### TASK REQUIREMENTS
Among the lines below, restate word for word only those from the line with "Hint Resolve within_Create_TAT_Entry : frame." through the line with "Proof. induction servers;", with both end lines kept.

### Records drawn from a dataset
------
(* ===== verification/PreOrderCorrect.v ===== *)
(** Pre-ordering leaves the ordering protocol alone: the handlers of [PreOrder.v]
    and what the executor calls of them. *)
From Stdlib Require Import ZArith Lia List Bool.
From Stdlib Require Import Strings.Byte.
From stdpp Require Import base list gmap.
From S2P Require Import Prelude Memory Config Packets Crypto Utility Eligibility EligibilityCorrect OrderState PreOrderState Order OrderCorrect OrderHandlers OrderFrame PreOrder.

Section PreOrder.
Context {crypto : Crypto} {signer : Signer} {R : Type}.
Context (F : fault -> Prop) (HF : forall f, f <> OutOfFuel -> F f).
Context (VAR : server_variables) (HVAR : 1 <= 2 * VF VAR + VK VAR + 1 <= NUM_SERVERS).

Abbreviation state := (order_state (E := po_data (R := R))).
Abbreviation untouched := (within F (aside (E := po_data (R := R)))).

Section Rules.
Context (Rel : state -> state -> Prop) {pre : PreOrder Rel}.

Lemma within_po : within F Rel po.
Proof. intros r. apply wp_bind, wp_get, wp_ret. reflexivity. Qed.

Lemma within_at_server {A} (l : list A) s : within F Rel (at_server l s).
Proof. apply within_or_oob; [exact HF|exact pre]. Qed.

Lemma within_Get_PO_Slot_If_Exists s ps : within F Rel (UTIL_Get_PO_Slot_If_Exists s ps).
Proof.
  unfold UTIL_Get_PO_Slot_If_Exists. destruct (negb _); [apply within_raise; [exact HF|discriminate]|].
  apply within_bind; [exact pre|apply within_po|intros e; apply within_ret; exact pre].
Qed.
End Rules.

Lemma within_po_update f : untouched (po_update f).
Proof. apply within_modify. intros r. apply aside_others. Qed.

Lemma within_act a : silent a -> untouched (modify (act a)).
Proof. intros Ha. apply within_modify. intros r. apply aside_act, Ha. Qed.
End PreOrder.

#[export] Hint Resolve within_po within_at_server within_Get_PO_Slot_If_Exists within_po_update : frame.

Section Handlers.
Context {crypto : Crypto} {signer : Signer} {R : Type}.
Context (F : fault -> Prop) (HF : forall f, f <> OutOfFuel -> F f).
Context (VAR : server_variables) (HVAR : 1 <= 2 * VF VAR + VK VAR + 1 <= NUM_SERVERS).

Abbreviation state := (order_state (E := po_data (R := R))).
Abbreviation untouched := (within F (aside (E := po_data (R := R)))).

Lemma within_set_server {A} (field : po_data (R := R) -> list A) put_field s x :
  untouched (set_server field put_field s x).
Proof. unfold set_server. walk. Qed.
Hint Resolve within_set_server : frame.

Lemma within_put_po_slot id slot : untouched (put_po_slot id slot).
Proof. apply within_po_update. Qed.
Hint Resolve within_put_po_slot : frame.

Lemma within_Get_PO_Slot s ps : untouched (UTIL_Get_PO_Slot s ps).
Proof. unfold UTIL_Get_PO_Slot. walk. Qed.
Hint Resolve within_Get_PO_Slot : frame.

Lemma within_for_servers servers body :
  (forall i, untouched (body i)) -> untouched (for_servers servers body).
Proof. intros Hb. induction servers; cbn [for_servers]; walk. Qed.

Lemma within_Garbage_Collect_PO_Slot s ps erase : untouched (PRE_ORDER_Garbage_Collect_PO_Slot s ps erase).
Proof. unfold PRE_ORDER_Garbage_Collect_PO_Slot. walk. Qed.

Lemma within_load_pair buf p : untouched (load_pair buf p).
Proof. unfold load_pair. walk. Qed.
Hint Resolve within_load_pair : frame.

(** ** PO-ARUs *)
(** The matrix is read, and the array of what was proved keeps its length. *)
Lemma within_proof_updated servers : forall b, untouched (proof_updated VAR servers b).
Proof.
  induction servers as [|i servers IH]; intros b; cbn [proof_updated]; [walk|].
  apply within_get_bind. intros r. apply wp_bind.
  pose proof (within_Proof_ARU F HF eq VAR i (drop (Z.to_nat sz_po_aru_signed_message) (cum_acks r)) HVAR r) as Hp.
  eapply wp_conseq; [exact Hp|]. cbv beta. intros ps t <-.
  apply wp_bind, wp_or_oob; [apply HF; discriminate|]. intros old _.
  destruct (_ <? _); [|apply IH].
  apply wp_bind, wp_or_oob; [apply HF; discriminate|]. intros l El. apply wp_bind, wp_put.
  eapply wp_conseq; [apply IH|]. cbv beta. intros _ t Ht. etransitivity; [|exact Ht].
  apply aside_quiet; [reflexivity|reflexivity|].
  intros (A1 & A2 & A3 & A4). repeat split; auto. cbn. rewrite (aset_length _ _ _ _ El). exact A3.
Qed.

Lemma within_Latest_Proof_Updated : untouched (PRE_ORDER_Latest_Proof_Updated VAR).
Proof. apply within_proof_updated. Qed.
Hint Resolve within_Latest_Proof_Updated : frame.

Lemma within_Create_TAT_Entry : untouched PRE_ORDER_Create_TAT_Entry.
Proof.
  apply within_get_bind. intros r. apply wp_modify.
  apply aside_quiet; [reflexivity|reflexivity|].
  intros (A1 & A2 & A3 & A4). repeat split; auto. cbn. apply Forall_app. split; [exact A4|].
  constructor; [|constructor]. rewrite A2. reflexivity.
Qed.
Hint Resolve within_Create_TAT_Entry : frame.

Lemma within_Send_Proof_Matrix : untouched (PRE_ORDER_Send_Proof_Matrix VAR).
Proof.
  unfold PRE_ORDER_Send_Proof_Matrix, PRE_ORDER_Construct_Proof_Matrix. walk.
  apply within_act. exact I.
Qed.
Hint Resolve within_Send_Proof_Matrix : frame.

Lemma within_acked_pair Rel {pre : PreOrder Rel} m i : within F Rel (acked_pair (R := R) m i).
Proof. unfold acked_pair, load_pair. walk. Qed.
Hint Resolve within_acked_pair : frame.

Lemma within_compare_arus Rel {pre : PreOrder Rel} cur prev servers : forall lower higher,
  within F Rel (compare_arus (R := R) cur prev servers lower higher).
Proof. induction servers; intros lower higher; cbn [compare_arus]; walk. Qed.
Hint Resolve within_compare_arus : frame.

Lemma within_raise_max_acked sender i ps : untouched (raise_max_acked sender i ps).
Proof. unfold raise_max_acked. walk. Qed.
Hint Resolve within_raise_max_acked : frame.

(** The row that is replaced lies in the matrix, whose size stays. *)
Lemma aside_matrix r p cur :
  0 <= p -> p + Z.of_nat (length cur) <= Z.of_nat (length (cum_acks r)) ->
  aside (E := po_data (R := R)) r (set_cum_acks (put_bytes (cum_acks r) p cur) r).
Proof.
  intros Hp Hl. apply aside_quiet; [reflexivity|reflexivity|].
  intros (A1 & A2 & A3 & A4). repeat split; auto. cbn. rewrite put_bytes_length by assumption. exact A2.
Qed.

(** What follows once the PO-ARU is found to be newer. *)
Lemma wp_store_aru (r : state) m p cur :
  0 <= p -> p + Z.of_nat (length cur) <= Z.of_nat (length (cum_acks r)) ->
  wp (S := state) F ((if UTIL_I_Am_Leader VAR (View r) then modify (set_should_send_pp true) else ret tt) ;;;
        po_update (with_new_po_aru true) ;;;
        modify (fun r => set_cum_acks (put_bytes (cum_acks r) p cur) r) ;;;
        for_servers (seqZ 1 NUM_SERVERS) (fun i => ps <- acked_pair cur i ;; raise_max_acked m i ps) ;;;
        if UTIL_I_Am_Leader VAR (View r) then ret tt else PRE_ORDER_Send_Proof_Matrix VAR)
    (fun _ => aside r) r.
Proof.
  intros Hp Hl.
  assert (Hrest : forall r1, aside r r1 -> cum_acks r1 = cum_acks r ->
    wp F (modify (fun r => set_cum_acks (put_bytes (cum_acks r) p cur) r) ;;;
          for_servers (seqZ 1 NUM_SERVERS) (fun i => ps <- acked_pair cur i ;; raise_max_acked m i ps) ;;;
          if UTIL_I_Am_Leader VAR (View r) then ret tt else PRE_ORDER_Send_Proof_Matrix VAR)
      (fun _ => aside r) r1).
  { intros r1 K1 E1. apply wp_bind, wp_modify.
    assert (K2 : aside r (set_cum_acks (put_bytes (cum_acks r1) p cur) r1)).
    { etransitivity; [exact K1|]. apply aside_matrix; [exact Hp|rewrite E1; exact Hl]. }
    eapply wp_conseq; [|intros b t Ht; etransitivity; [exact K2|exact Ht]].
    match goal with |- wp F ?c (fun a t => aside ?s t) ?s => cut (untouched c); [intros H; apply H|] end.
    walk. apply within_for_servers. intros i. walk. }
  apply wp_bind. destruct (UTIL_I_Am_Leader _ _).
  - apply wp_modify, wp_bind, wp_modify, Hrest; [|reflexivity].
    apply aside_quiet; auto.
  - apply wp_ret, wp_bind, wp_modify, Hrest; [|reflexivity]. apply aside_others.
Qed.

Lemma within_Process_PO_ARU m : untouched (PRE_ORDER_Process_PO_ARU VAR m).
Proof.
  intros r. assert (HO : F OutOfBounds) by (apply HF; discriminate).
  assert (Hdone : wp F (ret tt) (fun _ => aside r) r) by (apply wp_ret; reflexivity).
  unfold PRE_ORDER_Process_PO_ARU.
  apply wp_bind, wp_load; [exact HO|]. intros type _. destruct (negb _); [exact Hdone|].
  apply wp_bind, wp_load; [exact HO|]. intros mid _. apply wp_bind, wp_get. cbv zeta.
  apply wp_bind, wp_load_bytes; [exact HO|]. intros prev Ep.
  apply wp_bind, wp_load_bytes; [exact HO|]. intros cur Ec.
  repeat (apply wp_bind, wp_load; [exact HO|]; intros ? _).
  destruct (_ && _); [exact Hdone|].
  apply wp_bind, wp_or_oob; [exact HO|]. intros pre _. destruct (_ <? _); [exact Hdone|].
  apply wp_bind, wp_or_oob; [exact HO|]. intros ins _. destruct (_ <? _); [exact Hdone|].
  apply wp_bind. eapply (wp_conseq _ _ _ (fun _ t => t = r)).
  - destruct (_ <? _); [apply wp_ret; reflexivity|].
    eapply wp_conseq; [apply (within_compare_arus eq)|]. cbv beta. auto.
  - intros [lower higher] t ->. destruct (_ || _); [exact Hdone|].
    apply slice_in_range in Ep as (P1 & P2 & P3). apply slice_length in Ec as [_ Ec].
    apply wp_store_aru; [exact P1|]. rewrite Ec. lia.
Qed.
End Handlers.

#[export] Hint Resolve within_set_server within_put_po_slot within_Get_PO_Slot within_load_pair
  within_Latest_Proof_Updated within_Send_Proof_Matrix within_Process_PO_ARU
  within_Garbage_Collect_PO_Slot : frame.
------
### RESULT OF THIS EXERCISE
Hint Resolve within_Create_TAT_Entry : frame.

Lemma within_Send_Proof_Matrix : untouched (PRE_ORDER_Send_Proof_Matrix VAR).
Proof.
  unfold PRE_ORDER_Send_Proof_Matrix, PRE_ORDER_Construct_Proof_Matrix. walk.
  apply within_act. exact I.
Qed.
Hint Resolve within_Send_Proof_Matrix : frame.

Lemma within_acked_pair Rel {pre : PreOrder Rel} m i : within F Rel (acked_pair (R := R) m i).
Proof. unfold acked_pair, load_pair. walk. Qed.
Hint Resolve within_acked_pair : frame.

Lemma within_compare_arus Rel {pre : PreOrder Rel} cur prev servers : forall lower higher,
  within F Rel (compare_arus (R := R) cur prev servers lower higher).
Proof. induction servers; intros lower higher; cbn [compare_arus]; walk. Qed.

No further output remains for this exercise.